Over the three decades since the animated sitcom began, white actors have played a number of non-white characters, including Harry Shearer as Dr. Julius Hibbert and Hank Azaria as Apu Nahasapeemapetilon.

In January, Azaria announced she would stop voting for Apu after 30 years of playing a heavily accentuated Indo-American character. Azaria is not South Asian.

“All we know is that I won’t do the voice anymore unless there’s some way to get over it or something,” Azaria said, according to / Film, an industry news blog that reportedly asked the actor about it after the panel discussion.

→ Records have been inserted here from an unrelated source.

(* ===== verification/UnicodeTier0.v ===== *)
(** * The Unicode tier-0 index: a dense table over the atom records

    Models the tier-0 module of [engine/src/perfcache_modules.c]: a record of 156
    bytes per position, which repeats what is looked up most and points at the
    canonical atom record of the position in the metadata of the artifact.

    [tier0_validate_exact] shows that a view is accepted exactly when its records
    and its metadata are the image of a list of atoms, one per position, and
    [tier0_batch_found] that an accepted view gives the atom of every position.
    [tier0_reverse_roundtrip] composes the module with [UnicodeReverse]: the
    identities read from the one resolve to their positions in the other. *)
From stdpp Require Import prelude strings sorting.
From Stdlib Require Import ZArith Lia.
From S2P Require Import Prelude Bytes Layout Hash Identity Trajectory Binary64 Geometry Perfcache.
From S2P Require Import PersistenceFrames UnicodeFields UnicodeNumeric UnicodeCollation UnicodeAtoms.
From S2P Require Import PerfcacheModules UnicodeReverse.

Local Abbreviation octets := (Forall (fun b => is_u8 b)) (only parsing).
Local Abbreviation record_of := PerfcacheModules.record_at (only parsing).

Section Tier0.
Context {B : Blake3} {T : ModuleTables}.

(** ** Records *)
(** The loop over the axes, which ends at the first that is out of range. *)
Fixpoint quantize_axes (components : list double) : option (list Z) :=
  match components with
  | [] => Some []
  | component :: components =>
      match laplace_unicode_quantize_component_u32 component (Some 0) with
      | (LAPLACE_UNICODE_OK, Some axis) =>
          match quantize_axes components with
          | Some axes => Some (axis :: axes)
          | None => None
          end
      | _ => None
      end
  end.

(** [read_u64le(value + 72u + axis * 8u)]. *)
Definition value_axes (value : list Z) : list double :=
  map (fun axis => u64_at (72 + Z.of_nat axis * 8) value) (seq 0 4).

Definition validate_unicode_tier0_record (record_index : Z) (record : ptr (list Z))
    (record_stride : Z) : laplace_perfcache_status :=
  match record with
  | None => LAPLACE_PERFCACHE_SEMANTIC_MISMATCH
  | Some record =>
      return_when negb (record_stride =? LAPLACE_PERFCACHE_UNICODE_TIER0_KEY_BYTES +
                                         LAPLACE_PERFCACHE_UNICODE_TIER0_VALUE_BYTES) ||
                  (LAPLACE_PERFCACHE_UNICODE_TIER0_POPULATION <=? record_index)
        with LAPLACE_PERFCACHE_SEMANTIC_MISMATCH ;;
      let key := u32_at 0 record in
      let value := drop (Z.to_nat LAPLACE_PERFCACHE_UNICODE_TIER0_KEY_BYTES) record in
      return_when negb (key =? record_index) ||
                  (u32_at 8 value <? LAPLACE_UNICODE_ATOM_HEADER_BYTES) ||
                  (LAPLACE_UNICODE_ROOT_POPULATION <=? u32_at 12 value) ||
                  (LAPLACE_UNICODE_SURROGATE_LUP_ADDRESS <? u8_at 16 value) ||
                  (u8_at 17 value =? 0) || (4 <? u8_at 17 value) ||
                  negb (u8_at 18 value =? 0) || negb (u8_at 19 value =? 0)
        with LAPLACE_PERFCACHE_SEMANTIC_MISMATCH ;;
      match laplace_unicode_position_encode key (Some (zeros 4)) (Some 0),
            laplace_identity_codepoint_witness key (Some (zeros 16)) (Some (zeros 32)) with
      | (LAPLACE_IDENTITY_OK, Some expected_lup, Some expected_lup_length),
        (LAPLACE_IDENTITY_OK, Some expected_id, Some expected_witness) =>
          return_when negb (u8_at 17 value =? expected_lup_length) ||
                      negb (bytes_equal (slice 20 4 value) expected_lup) ||
                      negb (bytes_equal (slice 24 16 value) expected_id) ||
                      negb (bytes_equal (slice 40 32 value) expected_witness)
            with LAPLACE_PERFCACHE_SEMANTIC_MISMATCH ;;
          match quantize_axes (value_axes value) with
          | None => LAPLACE_PERFCACHE_SEMANTIC_MISMATCH
          | Some axes =>
              match laplace_unicode_hilbert4_encode (Some axes) (Some (zeros 16)) with
              | (LAPLACE_UNICODE_OK, Some expected_hilbert) =>
                  return_when negb (bytes_equal (slice 104 16 value) expected_hilbert)
                    with LAPLACE_PERFCACHE_SEMANTIC_MISMATCH ;;
                  LAPLACE_PERFCACHE_OK
              | _ => LAPLACE_PERFCACHE_SEMANTIC_MISMATCH
              end
          end
      | _, _ => LAPLACE_PERFCACHE_SEMANTIC_MISMATCH
      end
  end.
(** * models.py: the persistence layer of the job board

    A shallow embedding of [models.py] and of the part of SQLite that its
    statements exercise.

    - A database file is a finite map from table names to tables; a table
      carries its declared columns, its CHECK constraints, its rows in scan
      order and the AUTOINCREMENT counter kept in [sqlite_sequence].
    - A row is a rowid together with a map from column names to values; the
      [INTEGER PRIMARY KEY] column is an alias of the rowid, as in SQLite.
    - A connection has the committed file and, once a data-changing
      statement ran, the working copy of the open transaction.  Leaving an
      accessor by an exception drops the connection, which rolls the
      transaction back.
    - The clock and the random source are ambient inputs of a call: what
      [datetime.utcnow()] returns, which is also the instant SQLite puts
      for CURRENT_TIMESTAMP, and what [secrets.token_hex] draws.

    Scope of the model.  Identifiers are compared exactly (the module spells
    every table and column in lower case).  Values are stored as they are
    bound: an accessor's arguments carry the storage class of the column they
    go to, so type affinity never converts them.  BLOB values, which no
    accessor stores, are left out, and integers are not bounded to 64 bits.
    The floating-point arithmetic of AVG is, like the text forms of
    timestamps, a parameter of the accessors that depend on it. *)

From Stdlib Require Import ZArith QArith Qround Ascii String List Bool Lia Permutation.
From stdpp Require Import gmap strings list fin_maps.

Open Scope string_scope.
Open Scope Z_scope.

(** ** Values *)

(** SQLite storage classes, which are also the Python values [sqlite3] maps
    them to: [None], [int], [float] (a finite double, as the rational it
    denotes) and [str]. *)
Inductive value : Type :=
| VNull
| VInt (z : Z)
| VReal (q : Q)
| VText (s : string).

(** The order SQLite sorts by: NULL first, then numbers by numeric value,
    then text by its bytes. *)
Definition value_compare (a b : value) : comparison :=
  match a, b with
  | VNull, VNull => Eq
  | VNull, _ => Lt
  | _, VNull => Gt
  | VInt x, VInt y => (x ?= y)%Z
  | VInt x, VReal y => (inject_Z x ?= y)%Q
  | VReal x, VInt y => (x ?= inject_Z y)%Q
  | VReal x, VReal y => (x ?= y)%Q
  | VInt _, VText _ => Lt
  | VReal _, VText _ => Lt
  | VText _, VInt _ => Gt
  | VText _, VReal _ => Gt
  | VText s, VText t => String.compare s t
  end.
(** * melody-cipher: the base-8 and base-N note codecs of [decoder.js]

    A shallow embedding of [encodeBase8], [decodeBase12] and [decodeBase8]
    together with the JavaScript built-ins they call, and the properties of
    the codecs proved against it. *)

From Stdlib Require Import NArith ZArith List Lia Bool Ascii String.
From stdpp Require Import base option list gmap.

Local Open Scope N_scope.

(* ===================================================================== *)
(** ** Strings *)
(* ===================================================================== *)

(** A JavaScript string is a sequence of UTF-16 code units.  A code unit is
    a number below 65536; [text[i]] is the one-unit string at position [i]
    and [charCodeAt(0)] of it is the unit itself. *)
Abbreviation jsstring := (list N).

Definition wf_unit (c : N) : Prop := c < 65536.

(** String literals of the source, written in ASCII. *)
Definition lit (s : string) : jsstring :=
  List.map N_of_ascii (list_ascii_of_string s).

Definition SPACE : N := 32.
Definition NEWLINE : N := 10.
Definition SLASH : N := 47.
Definition QUESTION : N := 63.

(** The characters matched by [\s] and removed by [trim]: ECMAScript's
    WhiteSpace and LineTerminator code points. *)
Definition is_ws (c : N) : bool :=
  ((9 <=? c) && (c <=? 13)) || (c =? 32) || (c =? 160) || (c =? 5760)
  || ((8192 <=? c) && (c <=? 8202)) || (c =? 8232) || (c =? 8233)
  || (c =? 8239) || (c =? 8287) || (c =? 12288) || (c =? 65279).

(** [String.prototype.trim]. *)
Fixpoint trimStart (s : jsstring) : jsstring :=
  match s with
  | [] => []
  | c :: r => if is_ws c then trimStart r else s
  end.

Definition trimEnd (s : jsstring) : jsstring := rev (trimStart (rev s)).
(** * The event-flow rendering pipeline of main.cpp

    main.cpp draws, for every generated event and every configured jet
    algorithm, one page of a PDF document: an energy-flow histogram filled
    from the ghost constituents of the jets, markers for the stable
    particles, labels for the two resonances and a hand-made legend.

    The embedding follows main() statement by statement.

    - A C++ [double] is an exact rational ([Q]): rounding, infinities and
      NaN are outside the model.  The constants a double is compared with
      or binned against ([1e-50], [TMath::Pi()]) are the exact values of
      their doubles.
    - The libraries main() calls (Pythia, fastjet, ROOT's random generator,
      the text formatters) are the fields of the class [Externals]; nothing
      is assumed about them.
    - The histogram [pTflow] (ROOT's TH2D with fixed-width bins) and the
      [std::map] holding the jet definitions are modelled by their
      documented behaviour.
    - The calls main() issues while it builds a page (clustering, histogram
      filling, the drawing helpers of drawF.h, the final Print) are recorded,
      in program order, in the page.
    - Style set-up (gStyle, margins, axis titles, SetRangeUser, SetLogz) and
      the progress messages do not take part in any property below and are
      left out. *)

From Stdlib Require Import QArith Qround Qabs ZArith List String Ascii Bool.
From Stdlib Require Import Lia Lqa Sorted Permutation.
Import ListNotations.

Local Open Scope Q_scope.

(** ** Doubles *)

(** [a > b] and [a < b] on doubles. *)
Definition Qgtb (a b : Q) : bool := negb (Qle_bool a b).
Definition Qltb (a b : Q) : bool := negb (Qle_bool b a).

(** The literal [1e-50] of line 188 as the double it denotes,
    8424983333484575 / 2^219: the double nearest to 10^-50, a little above
    it. *)
Definition double_1e_50 : Q :=
  8424983333484575
  # 842498333348457493583344221469363458551160763204392890034487820288.

(** The C++ cast [int(x)]: truncation toward zero. *)
Definition int_of_double (x : Q) : Z := (Qnum x ÷ Zpos (Qden x))%Z.

(** ** Pythia8::Particle, as far as main() reads it *)

Module Particle.
Record t := mk {
  isResonance : bool;
  status : Z;
  isFinal : bool;
  px : Q; py : Q; pz : Q; e : Q;
  y : Q;
  pT : Q;
  charge : Q;
  daughter1 : nat;
  daughter2 : nat
}.
End Particle.
Abbreviation Particle := Particle.t.

(** ** fastjet::PseudoJet

    main() builds pseudojets in two ways: from a four-momentum,
    [PseudoJet(px, py, pz, E)], and in polar form,
    [reset_momentum_PtYPhiM(pt, y, phi, m)]. *)

Inductive PseudoJet : Type :=
| PxPyPzE (px py pz E : Q)
| reset_momentum_PtYPhiM (pt y phi m : Q).

Definition Q_eq_dec (a b : Q) : {a = b} + {a <> b}.
Proof. decide equality; [apply Pos.eq_dec | apply Z.eq_dec]. Defined.

Definition PseudoJet_eq_dec (a b : PseudoJet) : {a = b} + {a <> b}.
Proof. decide equality; apply Q_eq_dec. Defined.

Inductive JetAlgorithm := kt_algorithm | cambridge_algorithm | antikt_algorithm.
Inductive RecombinationScheme := E_scheme.
Inductive Strategy := Best.

Record JetDefinition := mkJetDefinition {
  jet_algorithm : JetAlgorithm;
  jet_R : Q;
  recomb_scheme : RecombinationScheme;
  strategy : Strategy
}.

(** A jet returned by the cluster sequence: its own momentum and the input
    pseudojets it is made of. *)
Record Jet := mkJet {
  momentum : PseudoJet;
  constituents : list PseudoJet
}.

(** ** ROOT histogram with fixed-width bins *)

Module TAxis.
Record t := mk { fNbins : Z; fXmin : Q; fXmax : Q }.

(** TAxis::GetBinCenter for fixed-width bins. *)
Definition GetBinCenter (a : t) (bin : Z) : Q :=
  let binwidth := (fXmax a - fXmin a) / inject_Z (fNbins a) in
  fXmin a + inject_Z (bin - 1) * binwidth + (1 # 2) * binwidth.

(** TAxis::FindBin for fixed-width bins: 0 is the underflow bin,
    [fNbins + 1] the overflow bin. *)
Definition FindBin (a : t) (x : Q) : Z :=
  if Qltb x (fXmin a) then 0%Z
  else if negb (Qltb x (fXmax a)) then (fNbins a + 1)%Z
  else (1 + int_of_double
              (inject_Z (fNbins a) * (x - fXmin a) / (fXmax a - fXmin a)))%Z.
End TAxis.
Abbreviation TAxis := TAxis.t.

Module TH2D.
Record t := mk {
  fXaxis : TAxis;
  fYaxis : TAxis;
  content : Z -> Z -> Q
}.

(** [new TH2D(name, title, nx, xlow, xup, ny, ylow, yup)]. *)
Definition new (nx : Z) (xlow xup : Q) (ny : Z) (ylow yup : Q) : t :=
  mk (TAxis.mk nx xlow xup) (TAxis.mk ny ylow yup) (fun _ _ => 0).

Definition GetBinContent (h : t) (binx biny : Z) : Q := content h binx biny.

(** TH1::Reset: every bin content becomes zero, the axes stay. *)
Definition Reset (h : t) : t :=
  mk (fXaxis h) (fYaxis h) (fun _ _ => 0).

(** TH2::Fill(x, y, w): the content of the bin that holds (x, y) is
    incremented by the weight w. *)
Definition Fill (h : t) (x y w : Q) : t :=
  let binx := TAxis.FindBin (fXaxis h) x in
  let biny := TAxis.FindBin (fYaxis h) y in
  mk (fXaxis h) (fYaxis h)
     (fun i j => if ((i =? binx) && (j =? biny))%Z
                 then content h i j + w
                 else content h i j).
End TH2D.
Abbreviation TH2D := TH2D.t.

(** ** std::map<TString, V>

    The entries of a [std::map] are kept, and iterated, in ascending key
    order; TString keys compare byte by byte. *)

Module StdMap.
Definition t (V : Type) := list (string * V).

Definition empty {V : Type} : t V := [].

(** [m[k] = v]: insert, or overwrite the value stored under [k]. *)
Fixpoint assign {V : Type} (m : t V) (k : string) (v : V) : t V :=
  match m with
  | [] => [(k, v)]
  | (k', v') :: m' =>
      match String.compare k k' with
      | Lt => (k, v) :: (k', v') :: m'
      | Eq => (k, v) :: m'
      | Gt => (k', v') :: assign m' k v
      end
  end.

Definition keys {V : Type} (m : t V) : list string := map fst m.

Definition lt (a b : string) : Prop := String.compare a b = Lt.
End StdMap.

(** ** The libraries main() calls *)

Class Externals := {
  (** Pythia8::Pythia: [next] generates the next event and tells whether it
      succeeded, [event] is the current event record. *)
  Pythia : Type;
  next : Pythia -> bool * Pythia;
  event : Pythia -> list Particle;
  (** gRandom->Poisson(mu). *)
  TRandom : Type;
  Poisson : TRandom -> Q -> nat * TRandom;
  (** pt(), rap() and phi_std() of a pseudojet built from (px, py, pz, E). *)
  pt_of : Q -> Q -> Q -> Q -> Q;
  rap_of : Q -> Q -> Q -> Q -> Q;
  phi_std_of : Q -> Q -> Q -> Q -> Q;
  (** [sorted_by_pt(ClusterSequence(particles, def).inclusive_jets(ptmin))]. *)
  inclusive_jets : list PseudoJet -> JetDefinition -> Q -> list Jet;
  (** std::to_string(double) and ROOT's Form(format, double). *)
  to_string : Q -> string;
  Form : string -> Q -> string
}.

(** ** Hard-coded settings and the locals main() fixes before its loops *)

Record Settings := mkSettings {
  pTmin_jet : Q;
  pTmin_hadron : Q;
  yMax : Q;
  mu : Q;
  colHS : Z; colPos : Z; colNeg : Z; colNeut : Z; colPU : Z;
  doAntik_t : bool; dok_t : bool; doCambridge_Aachen : bool;
  R : Q;
  NyBins : Z; NphiBins : Z;
  phiMax : Q;
  nEvent : nat
}.

(** TMath::Pi() as the double it is. *)
Definition Pi : Q := 884279719003555 # 281474976710656.

(** ROOT colour indices. *)
Definition kBlack : Z := 1.
Definition kRed : Z := 632.
Definition kBlue : Z := 600.
Definition kGreen : Z := 416.
Definition kGray : Z := 920.

(** The values main.cpp is compiled with; the number of events comes from
    the configuration file. *)
Definition hard_coded (numberOfEvents : nat) : Settings := {|
  pTmin_jet := 25;
  pTmin_hadron := 1;
  yMax := 4;
  mu := 60;
  colHS := kBlack; colPos := kRed; colNeg := kBlue;
  colNeut := kGreen + 3; colPU := kGray + 1;
  doAntik_t := true; dok_t := true; doCambridge_Aachen := false;
  R := 0.4;
  NyBins := 400 / 2; NphiBins := 314 / 2;
  phiMax := Pi;
  nEvent := numberOfEvents
|}.

(** ** What main() does to the outside, page by page *)

Inductive Call : Type :=
| ClusterSequence (particles : list PseudoJet) (def : JetDefinition) (ptmin : Q)
| Reset
| Fill (x y w : Q)
| Draw
| drawParticleMarker (p : Particle) (style col : Z) (size : Q)
| drawParticleText (p : Particle) (col : Z)
| drawText (x y : Q) (txt : string) (align : option Z)
| drawLegendBox (x1 y1 x2 y2 : Q)
| drawMarker (x y : Q) (style col : Z) (size : Q)
| Print.

(** One iteration of the loop over [jetDefs], closed by [can->Print(pdf)]. *)
Record Page := mkPage {
  pg_iEvent : nat;
  pg_label : string;
  pg_calls : list Call
}.

(** The histogram calls of a page act on [pTflow]. *)
Definition exec (h : TH2D) (c : Call) : TH2D :=
  match c with
  | Reset => TH2D.Reset h
  | Fill x y w => TH2D.Fill h x y w
  | _ => h
  end.
(** * Verification of the simple-vad-demo backend audio pipeline

    Shallow embedding of
      - services/audio_service.py      (AudioService)
      - services/vad_processor.py      (SileroVADProcessor)
      - services/vad_service.py        (VADService)
      - services/connection_service.py (AudioSession, ConnectionService)
      - api/websocket.py, api/health.py
    and the properties of the pipeline
      decode -> resample -> framing -> scorer -> hysteresis -> messages.

    Conventions.
      - A Python [float] / numpy [float32] value is modelled by the rational
        it denotes ([Q]); the pipeline only copies samples and compares
        confidences, and comparison of finite floats is comparison of their
        rational values.
      - A Python [int] is a [Z]; a [len(...)] and an array index are [nat].
      - An object mutated in place becomes a record threaded through the
        method: a method returns the updated [self] next to its result.
      - A call that can raise returns a [result].
      - The decoder and the scorer belong to other libraries.  In the
        modules below a session holds, for each, the answer it gives to the
        call at hand; module [Live] has them as objects with a state of
        their own, for what depends on that state across calls. *)

From Stdlib Require Import ZArith QArith Lia.
From stdpp Require Import gmap strings list.

Local Open Scope nat_scope.

(** ** Python values *)

Definition float := Q.

Definition bytes := list Byte.byte.

Inductive result (A : Type) : Type :=
| Ok (a : A)
| Raised.
Arguments Ok {A} a.
Arguments Raised {A}.

(** [x > y] on floats. *)
Definition float_gt (x y : float) : bool := negb (Qle_bool x y).

(** [x < y] on floats. *)
Definition float_lt (x y : float) : bool := negb (Qle_bool y x).

(** [n >= x] for an int [n] and a float [x] (Python compares them exactly). *)
Definition int_ge_float (n : Z) (x : float) : bool := Qle_bool x (inject_Z n).

(** ** numpy helpers used by the resampler *)

(** [np.arange(0, n, 1.5).astype(int)]: [ceil(n / 1.5)] values, the [k]-th
    being [k * 1.5] truncated, that is [3k / 2] rounded down. *)
Definition arange_1_5 (n : nat) : list nat :=
  map (fun k => (3 * k) / 2) (seq 0 ((2 * n + 2) / 3)).

(** [a[indices]] for an integer index array; every index the resampler
    builds is in range (see [arange_1_5_lt]), so no lookup is dropped. *)
Definition fancy_index {A} (a : list A) (indices : list nat) : list A :=
  omap (fun i => a !! i) indices.

(** ** services/audio_service.py *)

Module AudioService.

(** The decoder object [sphn.OpusStreamReader]: its [append_bytes]. *)
Definition OpusStreamReader := bytes -> result (list float).

Record t := {
  sample_rate : Z;
  opus_reader : OpusStreamReader;
  audio_buffer : list float
}.

Definition set_audio_buffer (self : t) (b : list float) : t :=
  {| sample_rate := sample_rate self;
     opus_reader := opus_reader self;
     audio_buffer := b |}.

(** [AudioService.__init__], the reader built by [sphn.OpusStreamReader]
    being given. *)
Definition init (reader : OpusStreamReader) : t :=
  {| sample_rate := 24000%Z; opus_reader := reader; audio_buffer := [] |}.

(** [decode_opus]: [None] when the reader raises or returns no sample. *)
Definition decode_opus (self : t) (opus_data : bytes) : option (list float) :=
  match opus_reader self opus_data with
  | Ok audio_array =>
      if 0 <? length audio_array then Some audio_array else None
  | Raised => None
  end.

(** [resample_24k_to_16k]: the updated service and the returned array. *)
Definition resample_24k_to_16k (self : t) (audio_24k : list float)
  : t * list float :=
  let buffer := audio_buffer self ++ audio_24k in
  if 3 <=? length buffer then
    let indices := arange_1_5 (length buffer) in
    let resampled := fancy_index buffer indices in
    let last_used_idx := default 0 (last indices) in
    (set_audio_buffer self (drop last_used_idx buffer), resampled)
  else
    (set_audio_buffer self buffer, []).

(** [process_opus_chunk]: [None] when decoding fails or nothing comes out
    of the resampler. *)
Definition process_opus_chunk (self : t) (opus_data : bytes)
  : t * option (list float) :=
  match decode_opus self opus_data with
  | None => (self, None)
  | Some audio_24k =>
      let '(self', audio_16k) := resample_24k_to_16k self audio_24k in
      (self', if 0 <? length audio_16k then Some audio_16k else None)
  end.

Definition reset (self : t) : t := set_audio_buffer self [].

(** Feeding a list of chunks through successive calls, outputs
    concatenated. *)
Fixpoint resample_chunks (self : t) (chunks : list (list float))
  : t * list float :=
  match chunks with
  | [] => (self, [])
  | c :: rest =>
      let '(self1, out1) := resample_24k_to_16k self c in
      let '(self2, out2) := resample_chunks self1 rest in
      (self2, out1 ++ out2)
  end.

End AudioService.

(** ** models/messages.py *)

Inductive VADEvent : Type := speech_start | speech_end.

Record VADResult := {
  event : option VADEvent;
  confidence : float
}.

Inductive ServerMessage : Type :=
| VADEventMessage (event : VADEvent) (confidence : float) (timestamp : float)
| VADConfidenceMessage (confidence : float) (is_speaking : bool)
| ResetCompleteMessage (message : string).

(** ** services/vad_processor.py *)

Module SileroVADProcessor.

(** The scorer returned by [torch.hub.load]: frame and sample rate to
    confidence; [Raised] when the call raises. *)
Definition Model := list float -> Z -> result float.

Record t := {
  sample_rate : Z;
  speech_threshold : float;
  silence_threshold : float;
  min_speech_duration_ms : Z;
  min_silence_duration_ms : Z;
  is_speaking : bool;
  speech_frames : Z;
  silence_frames : Z;
  frames_per_ms : float;
  model : option Model
}.

Definition set_state (self : t) (speaking : bool) (speech silence : Z) : t :=
  {| sample_rate := sample_rate self;
     speech_threshold := speech_threshold self;
     silence_threshold := silence_threshold self;
     min_speech_duration_ms := min_speech_duration_ms self;
     min_silence_duration_ms := min_silence_duration_ms self;
     is_speaking := speaking;
     speech_frames := speech;
     silence_frames := silence;
     frames_per_ms := frames_per_ms self;
     model := model self |}.

(** [__init__] once [load_model] has succeeded with [loaded] (when loading
    fails the constructor re-raises and no processor exists).
    [frames_per_ms = sample_rate / 1000] is taken as the exact quotient,
    which the float quotient is at the rate the backend runs at
    (16000 / 1000 = 16.0). *)
Definition init (loaded : Model) (sample_rate : Z)
    (speech_threshold silence_threshold : float)
    (min_speech_duration_ms min_silence_duration_ms : Z) : t :=
  {| sample_rate := sample_rate;
     speech_threshold := speech_threshold;
     silence_threshold := silence_threshold;
     min_speech_duration_ms := min_speech_duration_ms;
     min_silence_duration_ms := min_silence_duration_ms;
     is_speaking := false;
     speech_frames := 0%Z;
     silence_frames := 0%Z;
     frames_per_ms := (inject_Z sample_rate / 1000)%Q;
     model := Some loaded |}.

(** [min_speech_duration_ms * frames_per_ms] *)
Definition min_speech_samples (self : t) : float :=
  (inject_Z (min_speech_duration_ms self) * frames_per_ms self)%Q.

(** [min_silence_duration_ms * frames_per_ms] *)
Definition min_silence_samples (self : t) : float :=
  (inject_Z (min_silence_duration_ms self) * frames_per_ms self)%Q.

Definition _apply_hysteresis (self : t) (confidence : float) (chunk_size : Z)
  : t * option VADEvent :=
  let chunk_duration_samples := chunk_size in
  if float_gt confidence (speech_threshold self) then
    let self1 :=
      set_state self (is_speaking self)
        (speech_frames self + chunk_duration_samples)%Z 0%Z in
    if negb (is_speaking self1)
       && int_ge_float (speech_frames self1) (min_speech_samples self1)
    then (set_state self1 true (speech_frames self1) (silence_frames self1),
          Some speech_start)
    else (self1, None)
  else if float_lt confidence (silence_threshold self) then
    let self1 :=
      set_state self (is_speaking self) 0%Z
        (silence_frames self + chunk_duration_samples)%Z in
    if is_speaking self1
       && int_ge_float (silence_frames self1) (min_silence_samples self1)
    then (set_state self1 false (speech_frames self1) (silence_frames self1),
          Some speech_end)
    else (self1, None)
  else
    (self, None).

(** [process_audio_chunk]: the scorer is called before any state is
    touched, so a raising scorer leaves [self] as it was. *)
Definition process_audio_chunk (self : t) (audio_chunk : list float)
  : t * result (option VADEvent * float) :=
  match model self with
  | None => (self, Ok (None, 0%Q))
  | Some m =>
      match m audio_chunk (sample_rate self) with
      | Raised => (self, Raised)
      | Ok confidence =>
          let '(self', event) :=
            _apply_hysteresis self confidence
              (Z.of_nat (length audio_chunk)) in
          (self', Ok (event, confidence))
      end
  end.

Definition reset_state (self : t) : t := set_state self false 0%Z 0%Z.

(** Successive [_apply_hysteresis] calls, one per frame given as
    (confidence, sample count): the final state and the per-frame results. *)
Fixpoint hysteresis_run (self : t) (frames : list (float * Z))
  : t * list (option VADEvent) :=
  match frames with
  | [] => (self, [])
  | (c, n) :: rest =>
      let '(self1, e) := _apply_hysteresis self c n in
      let '(self2, es) := hysteresis_run self1 rest in
      (self2, e :: es)
  end.

End SileroVADProcessor.

(** ** services/vad_service.py *)

Module VADService.

Definition VAD_CHUNK_SIZE : nat := 512.

Record t := {
  vad_processor : SileroVADProcessor.t;
  audio_buffer : list float
}.

(** [VADService()] with its default arguments. *)
Definition init (loaded : SileroVADProcessor.Model) : t :=
  {| vad_processor :=
       SileroVADProcessor.init loaded 16000%Z (1#2)%Q (3#10)%Q 150%Z 400%Z;
     audio_buffer := [] |}.

(** [process_audio]; the [except] branch is reached when the processor
    call raises, after the frame has been cut off the buffer. *)
Definition process_audio (self : t) (audio_chunk : list float)
  : t * VADResult :=
  let buffer := audio_buffer self ++ audio_chunk in
  if VAD_CHUNK_SIZE <=? length buffer then
    let vad_chunk := take VAD_CHUNK_SIZE buffer in
    let rest := drop VAD_CHUNK_SIZE buffer in
    match SileroVADProcessor.process_audio_chunk (vad_processor self) vad_chunk with
    | (p, Ok (event, confidence)) =>
        ({| vad_processor := p; audio_buffer := rest |},
         {| event := event; confidence := confidence |})
    | (p, Raised) =>
        ({| vad_processor := p; audio_buffer := rest |},
         {| event := None; confidence := 0%Q |})
    end
  else
    ({| vad_processor := vad_processor self; audio_buffer := buffer |},
     {| event := None; confidence := 0%Q |}).

Definition reset (self : t) : t :=
  {| vad_processor := SileroVADProcessor.reset_state (vad_processor self);
     audio_buffer := [] |}.

Definition is_speaking (self : t) : bool :=
  SileroVADProcessor.is_speaking (vad_processor self).

End VADService.

(** ** services/connection_service.py *)

Module AudioSession.

Record t := {
  audio_service : AudioService.t;
  vad_service : VADService.t
}.

(** [AudioSession()]: the two services with their default arguments, built
    around the decoder and the scorer the external libraries hand out. *)
Definition init (reader : AudioService.OpusStreamReader)
    (loaded : SileroVADProcessor.Model) : t :=
  {| audio_service := AudioService.init reader;
     vad_service := VADService.init loaded |}.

The decision to remove Azaria due to the expression of Apu was mutual, the actor said, reports / Film. “We all agreed on that,” he said. “We all feel like it’s the right thing to do and the good thing about it.”

Comedian Harry Kondabolu – whose 2017 documentary, “The Apu Problem,” sparked an argument over the character in the mainstream – reacted on Twitter saying he hoped the “Simpsons” kept Apu and let “very talented writing staff do something interesting with him”.

“My documentary‘ The Problem with Apu ’was not made to get rid of an old cartoon character, but to discuss race, representation and my community (which I love very much),” Kondabolu wrote. “It was also about how you can love something (like Simpson) and still be critical of aspects of it (Apu).”

In his paper, Kondabolu interviewed celebrities of South Asian descent, including Aziz Ansari and Kal Penn, to discuss how characterizations like Apu could be understood as racism.

The show reacted in an episode from April 2018 to a backlash with Apu, who runs the Kwik-E-Mart store in the longest-running screenplay series for the most popular screenplays on TV.

In the episode, young Lisa Simpson said, “Something that started a decade ago and was applauded and offensive is now politically incorrect. What can you do?” Lisa then looked at a framed photo of Apu with the caption, “Don’t have a cow.”

Hank Azaria willing to step & # 39; from playing Apua
Azaria told the host of “The Late Show with Stephen Colbert” later that month that she would gladly step down from Apua and disagree with the way the show has received criticism.

“The idea that anyone – young or old, past or present – has been bullied or teased based on the character of Apua, just makes me sad,” said Azaria, who expresses the other characters on the show.

“It certainly wasn’t my intention,” he said. “I wanted to spread laughter and joy with this character, and the thought that it brought pain and suffering in any way, that it was used to marginalize people, is disturbing.”

CNN’s Frank Pallotta, Brian Lowry and Leah Asmelash contributed to this article.